Basically, it would be a lot easier to make say, a lamp invisible than a human being.

Oh.
he said.
Why?

Uhh,
(I fumbled briefly, for reasons having little** to do with my understanding of the relationship between molecular biology, sub atomic particle physics and chemistry, and the light spectrum.)
Basically, everything is made up of atoms, right? Remember talking about that?

Yeah.
he said.

Well, atoms are what make up everything around us, like the oxygen we breathe, and water, and gold and stuff like that. They're super small. And cells, which is what our bodies are composed of, have atoms as well. So -

Okay,
he said.
So there are invisible lamps?

No...
I said.
Theoretically, my point was that it's possible, and much easier to make something non-organic invisible.

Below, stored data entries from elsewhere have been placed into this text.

Definition report_overflow (n : nat) (space : string) (peak : Z) (budget : SpaceBudget) (st : FoldState)
    : outcome FoldState :=
  if peak <=? sb_cap budget then Returns st
  else
    node ←! vec_get nodes n;
    if sb_cap budget <? get0 (fs_self_peak node) space then
      rep ←! vec_insert (reported st) n space true;
      Returns (mkFold (total st) (peak_edge st) rep (errors st))
    else
      r ←! walk (S (length nodes)) (peak_edge st) (reported st) space n [n] [];
      rep ←! vec_insert (reported st) n space true;
      match r with
      | None => Returns (mkFold (total st) (peak_edge st) rep (errors st))
      | Some (path, hops) =>
          names ←! names_of path;
          terminal ←! match last path with Some t => vec_get nodes t | None => Panics end;
          held ←! held_of hops;
          let msg := CallPath names space peak (sb_cap budget) held
                       (fs_name terminal, get0 (fs_self_peak terminal) space) (sb_overcommit budget) in
          pe ←! vec_get (peak_edge st) n;
          span ←! match pe !! space with
                  | Some ei => call ←! vec_get (fs_calls node) ei; Returns (Some (from_ast_span (ce_span call)))
                  | None => Returns None
                  end;
          Returns (mkFold (total st) (peak_edge st) rep
                     (emit (mkDiagnostics (dv_inner (errors st)) (fs_file node)) (sb_overcommit budget) E6027
                        msg span space peak (sb_cap budget)))
      end.

Definition in_scc (scc : list nat) (name : string) : bool :=
  match index !! name with Some i => bool_decide (i ∈ scc) | None => false end.

(** The largest own peak of the component. *)
Fixpoint max_peak (space : string) (scc : list nat) (m : Z) : outcome Z :=
  match scc with
  | [] => Returns m
  | i :: scc => p ←! peak_of space i; max_peak space scc (Z.max m p)
  end.

Fixpoint fold_members (scc : list nat) (space : string) (members : list nat) (st : FoldState)
    : outcome FoldState :=
  match members with
  | [] => Returns st
  | i :: members => r ←! fold_node (in_scc scc) space i st; fold_members scc space members r.2
  end.

Fixpoint mark_all (space : string) (members : list nat) (reported : list (gmap string bool))
    : outcome (list (gmap string bool)) :=
  match members with
  | [] => Returns reported
  | i :: members => rep ←! vec_insert reported i space true; mark_all space members rep
  end.

(** The body of the loop of [fold_cycle]. *)
Definition cycle_space (scc : list nat) (e : string * SpaceBudget) (st : FoldState) : outcome FoldState :=
  per_activation ←! max_peak e.1 scc 0;
  st ←! fold_members scc e.1 scc st;
  if per_activation =? 0 then Returns st
  else
    rep ←! mark_all e.1 scc (reported st);
    names ←! names_of scc;
    file ←! match scc with [] => Returns None | i :: _ => node ←! vec_get nodes i; Returns (fs_file node) end;
    Returns (mkFold (total st) (peak_edge st) rep
               (emit (mkDiagnostics (dv_inner (errors st)) file) (sb_overcommit e.2) E6028
                  (CallCycle (merge_sort str_le names) per_activation e.1 (sb_overcommit e.2)) None
                  e.1 per_activation (sb_cap e.2))).

(** The body of the loop over the budgets at a function that is not recursive. *)
Definition acyclic_space (n : nat) (e : string * SpaceBudget) (st : FoldState) : outcome FoldState :=
  r ←! fold_node (fun _ => false) e.1 n st;
  report_overflow n e.1 r.1 e.2 r.2.

Fixpoint over_spaces (body : string * SpaceBudget -> FoldState -> outcome FoldState)
    (spaces : list (string * SpaceBudget)) (st : FoldState) : outcome FoldState :=
  match spaces with
  | [] => Returns st
  | e :: spaces => st ←! body e st; over_spaces body spaces st
  end.

(** A component with several functions, or one that calls itself. *)
Definition is_cyclic (scc : list nat) : outcome bool :=
  if decide (1 < length scc)%nat then Returns true
  else
    n ←! vec_get scc 0;
    node ←! vec_get nodes n;
    Returns (existsb (fun c => bool_decide (index !! ce_callee c = Some n)) (fs_calls node)).

Definition fold_scc (budgets : gmap string SpaceBudget) (scc : list nat) (st : FoldState) : outcome FoldState :=
  cyclic ←! is_cyclic scc;
  if (cyclic : bool) then over_spaces (cycle_space scc) (btree_iter budgets) st
  else n ←! vec_get scc 0; over_spaces (acyclic_space n) (btree_iter budgets) st.

Fixpoint fold_sccs (budgets : gmap string SpaceBudget) (sccs : list (list nat)) (st : FoldState)
    : outcome FoldState :=
  match sccs with
  | [] => Returns st
  | scc :: sccs => st ←! fold_scc budgets scc st; fold_sccs budgets sccs st
  end.

End fold.

Definition fold_with_budgets (summaries : list FnCapacitySummary) (budgets : gmap string SpaceBudget)
    (errs : DiagnosticsVec) : outcome DiagnosticsVec :=
  if decide (budgets = ∅) then Returns errs
  else
    let '(nodes, index) := foldl first_wins ([], ∅) summaries in
    sccs ←! tarjan_sccs nodes index;
    let n := length nodes in
    st ←! fold_sccs nodes index budgets sccs
            (mkFold (replicate n ∅) (replicate n ∅) (replicate n ∅) errs);
    Returns (mkDiagnostics (dv_inner (errors st)) (dv_file errs)).

(** The spaces with a declared capacity; [memories] are the values of the
    environment's table in some order. *)
Definition budgets_of (memories : list MemoryDecl) : gmap string SpaceBudget :=
  foldl (fun m decl =>
    match md_capacity decl with
    | Some cap => <[MemorySpace_name (MemorySpace_from_name (md_name decl)) := mkBudget cap (md_overcommit decl)]> m
    | None => m
    end) ∅ memories.

Definition fold_cross_call_capacity (summaries : list FnCapacitySummary) (memories : list MemoryDecl)
    (errs : DiagnosticsVec) : outcome DiagnosticsVec :=
  fold_with_budgets summaries (budgets_of memories) errs.

(** ** The specification *)

(** The summary of a function: the first one under its name. *)
Definition find_fn (summaries : list FnCapacitySummary) (name : string) : option FnCapacitySummary :=
  List.find (fun s => bool_decide (fs_name s = name)) summaries.

(** A chain of calls in progress with the bytes it keeps resident in [space]:
    what each caller holds across its call and the peak of the last function. *)
Inductive call_path (summaries : list FnCapacitySummary) (space : string) : list string -> Z -> Prop :=
| path_end f s :
    find_fn summaries f = Some s -> call_path summaries space [f] (get0 (fs_self_peak s) space)
| path_call f s c rest w :
    find_fn summaries f = Some s -> c ∈ fs_calls s ->
    call_path summaries space (ce_callee c :: rest) w ->
    call_path summaries space (f :: ce_callee c :: rest) (get0 (ce_live c) space + w).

But why would you make something organic invisible?
he asked.
Because if it's organic, it's good for you, isn't it?

Uhh...
I thought.
Yes, but in this case I'm simply talking about organic being -

- Okay,
he said.
I don't super understand, but, you know what's funny?

I have no idea.
I said untruthfully.

I didn't super used to like pasta,
he said, zipping past unsteadily.
But now I'm addicted to it.

You're what?

I asked.

He zoomed back around, tires wobbling, and I secretly reminded myself to not take him cycling on that one mountain road in Bolivia.

I SAID,
he said,
that I'm addicted to pasta now.

Oh.
I said.
I suppose there are worse things to be addicted to. There's probably also even better things to be addicted to, like water.

Yeah,
he said.
I like water, but I don't super like it. I mostly am just addicted to pasta.

Be careful!

I yelled as he careened up the side, watching him daydream his way through the park.

Why?!

(he yelled back, blindly pedaling ahead toward concrete, and for a second time I reminded myself to delay the Bolivian biking trip.)

Why should I be careful?!

Because,

(I yelled back, hoping that his skull and helmet would withstand what was sure to be imminent impact with concrete)

I sort of like you!

He whipped his two-wheeler around with a poise and effortless skill I had previously only identified with Steve McQueen in The Great Escape, and came screaming, skidding past me.

WHAT DID YOU SAY?!
he yelped, as he glid past.
DID YOU JUST SAY 'I SORT OF LIKE YOU'!?

Yeah.
I said.

He came circling back.

Really? Did you really say that? You "sort of like me?" Aren't you supposed to love me?

Yeah.
I said.
I sort of love you too.

REALLY?! Really?!
he sigh-screamed, whipping past again. You 'sort of love me?!'

Yeah.
I said.
I guess I do.

Oh.
he said.
There was a boy and I asked him his name and he said his name was Isaac and I said "oh, you mean like Isaac Newton?" I was just joking.

Hmm.
I said.
That's sort of funny.

We walked back to our automobile in silence, aside from talking the whole way, without major skull injuries and the tiniest of blood trails. Another successful day of extreme sports. And more importantly, extreme conversation that is the norm, which I guess would make it mundane conversation. Vive les dialogues!